Start with the first line of the data and end with the line that holds "mk_failure k None"; write out each one exactly.

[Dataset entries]
☆ ☆ ☆ ☆ ☆

Record ChainSubmissionFailureState := mk_failure_state {
  fs_state : ChainSubmissionState;
  fs_evidence : ChainSubmissionStateEvidence
}.

Record ChainSubmissionFailure := mk_failure {
  fail_kind : ChainSubmissionFailureKind;
  fail_strongest_state : option ChainSubmissionFailureState;
  fail_message : text
}.

Definition failure_state_durable (s : ChainSubmissionState) : ChainSubmissionFailureState :=
  mk_failure_state s Durable.

Definition failure_state_known_possibly_dispatched : ChainSubmissionFailureState :=
  mk_failure_state SRecovering KnownPossiblyDispatched.

Definition without_state (k : ChainSubmissionFailureKind) (m : text) : ChainSubmissionFailure :=
  mk_failure k None (bounded_redacted_text m).

Definition with_durable_state (k : ChainSubmissionFailureKind) (s : ChainSubmissionState)
    (m : text) : ChainSubmissionFailure :=
  mk_failure k (Some (failure_state_durable s)) (bounded_redacted_text m).

Definition with_known_possible_dispatch (k : ChainSubmissionFailureKind) (m : text)
    : ChainSubmissionFailure :=
  mk_failure k (Some failure_state_known_possibly_dispatched) (bounded_redacted_text m).

(** The coordinator's [attach_state] closures: keep a state the error already
    carries, otherwise report [s] as durable. *)
Definition attach_state (s : ChainSubmissionState) (e : ChainSubmissionFailure)
    : ChainSubmissionFailure :=
  match fail_strongest_state e with
  | Some _ => e
  | None => with_durable_state (fail_kind e) s (fail_message e)
  end.

(** ** Lemmas on escaping *)
Definition printable (c : Z) : Prop := 32 <= c <= 126.

(** The characters [escape_default] leaves alone. *)
Definition plain_char (c : Z) : Prop := printable c /\ c <> 34 /\ c <> 39 /\ c <> 92.

Lemma text_len_utf8_app a b : text_len_utf8 (a ++ b) = text_len_utf8 a + text_len_utf8 b.
Proof.
  unfold text_len_utf8. induction a as [|c a IH]; simpl; [done|]. rewrite IH. lia.
Qed.

Lemma text_len_utf8_nonneg t : 0 <= text_len_utf8 t.
Proof.
  unfold text_len_utf8. induction t as [|c t IH]; simpl; [done|].
  unfold char_len_utf8 at 1. repeat case_match; lia.
Qed.

Lemma strip_leading_zeros_subset ds d : d ∈ strip_leading_zeros ds -> d ∈ ds.
Proof.
  induction ds as [|x [|y ds] IH]; simpl; [done..|].
  case_match; [|done]. intros Hd. apply list_elem_of_further. by apply IH.
Qed.
Record invariant (s : System) : Prop := {
  inv_refs : forall id t k l, tasks s !! id = Some t -> (k, l) ∈ task_refs t ->
    entry (coordination s) k = Some l;
  inv_fresh : forall k l, entry (coordination s) k = Some l -> (l < next_lock s)%nat;
  inv_keys : forall k k' l, entry (coordination s) k = Some l ->
    entry (coordination s) k' = Some l -> k = k';
  inv_excludes : forall id1 id2 t1 t2 g1 g2, id1 <> id2 ->
    tasks s !! id1 = Some t1 -> tasks s !! id2 = Some t2 ->
    g1 ∈ task_guards t1 -> g2 ∈ task_guards t2 -> g_lock g1 = g_lock g2 ->
    conflicts (g_request g1).2 (g_request g2).2 = false;
  inv_plan : forall id t, tasks s !! id = Some t ->
    map g_request (task_guards t) ++ task_rest t = requests (task_caller t) /\ handle_wf t
}.

Lemma existsb_tasks ts (p : TaskId * Task -> bool) :
  existsb p (map_to_list ts) = true <-> exists id t, ts !! id = Some t /\ p (id, t) = true.
Proof.
  rewrite existsb_exists. split.
  - intros ([id t]&Hin&Hp). exists id, t. split; [|done].
    by apply elem_of_map_to_list, list_elem_of_In.
  - intros (id&t&Hin&Hp). exists (id, t). split; [|done].
    by apply list_elem_of_In, elem_of_map_to_list.
Qed.
Lemma parse_canonical_hex32_iff raw field bytes :
  parse_canonical_hex32 raw field = Ok bytes <-> reads_hex32 raw bytes.
Proof.
  unfold parse_canonical_hex32, reads_hex32.
  assert (forallb is_lower_hex (utf8 raw) = true <-> Forall lower_hex (utf8 raw)) as Hhex.
  { rewrite forallb_forall, List.Forall_forall. apply forall_proper. intros b.
    unfold is_lower_hex, lower_hex. split; intros Hb Hin; specialize (Hb Hin); lia. }
  case_bool_decide as Hlen; simpl; [|split; [done|intros [? _]; done]].
  destruct (forallb is_lower_hex (utf8 raw)); simpl.
  - destruct (hex_decode raw) as [b|]; simpl; [|split; [done|intros (_ & _ & ? & _); done]].
    case_bool_decide as Hb.
    + split; [intros [= <-]; split_and!; [done|by apply Hhex|done|done]|].
      by intros (_ & _ & [= ->] & _).
    + split; [done|]. by intros (_ & _ & [= ->] & ?).
  - split; [done|]. intros (_ & Hf & _). by apply Hhex in Hf.
Qed.

Lemma parse_csv_strings_iff raw l :
  parse_csv_strings raw = Ok l <->
  reads_list (fun raw t => raw = t /\ exists bytes, reads_hex32 raw bytes) raw l.
Proof.
  apply parse_csv_iff; [|intros b (_ & bytes & ? & _); done].
  intros a b. destruct (parse_canonical_hex32 a _) as [bytes|e] eqn:Hb.
  - apply parse_canonical_hex32_iff in Hb. split; [intros [= <-]; by eauto|].
    by intros [-> _].
  - split; [done|]. intros [_ [bytes Hr]].
    apply (parse_canonical_hex32_iff a "cast_vote_batch VAN nullifier") in Hr. congruence.
Qed.
Definition example_row : Row := @fresh_row example_externals example_reserved 1 100.

Definition example_tracking : StoredChainSubmission :=
  mk_stored example_identity (replicate 32 7) (Tracking example_hash) 1 (Some 120) None 100 120.

Definition example_table : Table :=
  {[ submission_identity_key example_identity := example_row ]}.

Definition example_batch_row : Row :=
  mk_row "r" "w" "mainnet" 0 "vote_batch" None None [] "submitting"
    None 0 None None None None None None None 0 0.

(** ** Round trips *)
Lemma mjoin_be8_cons p ps :
  mjoin (be_bytes 8 <$> p :: ps) = be_bytes 8 p ++ mjoin (be_bytes 8 <$> ps).
Proof. done. Qed.

Lemma chunks8_mjoin ps :
  chunks8 (length ps) (mjoin (be_bytes 8 <$> ps)) = be_bytes 8 <$> ps.
Proof.
  induction ps as [|p ps IH]; [done|]. rewrite mjoin_be8_cons, fmap_cons.
  cbn [length chunks8].
  assert (length (be_bytes 8 p) = 8%nat) as Hl by apply length_be_bytes.
  rewrite take_app_length', drop_app_length' by done. by rewrite IH.
Qed.

Lemma length_mjoin_be8 ps : length (mjoin (be_bytes 8 <$> ps)) = (8 * length ps)%nat.
Proof.
  induction ps as [|p ps IH]; [done|].
  rewrite mjoin_be8_cons, length_app, length_be_bytes, IH. cbn [length]. lia.
Qed.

☆ ☆ ☆ ☆ ☆

EXERCISE RESPONSE:
Record ChainSubmissionFailureState := mk_failure_state {
  fs_state : ChainSubmissionState;
  fs_evidence : ChainSubmissionStateEvidence
}.

Record ChainSubmissionFailure := mk_failure {
  fail_kind : ChainSubmissionFailureKind;
  fail_strongest_state : option ChainSubmissionFailureState;
  fail_message : text
}.

Definition failure_state_durable (s : ChainSubmissionState) : ChainSubmissionFailureState :=
  mk_failure_state s Durable.

Definition failure_state_known_possibly_dispatched : ChainSubmissionFailureState :=
  mk_failure_state SRecovering KnownPossiblyDispatched.

Definition without_state (k : ChainSubmissionFailureKind) (m : text) : ChainSubmissionFailure :=
  mk_failure k None (bounded_redacted_text m).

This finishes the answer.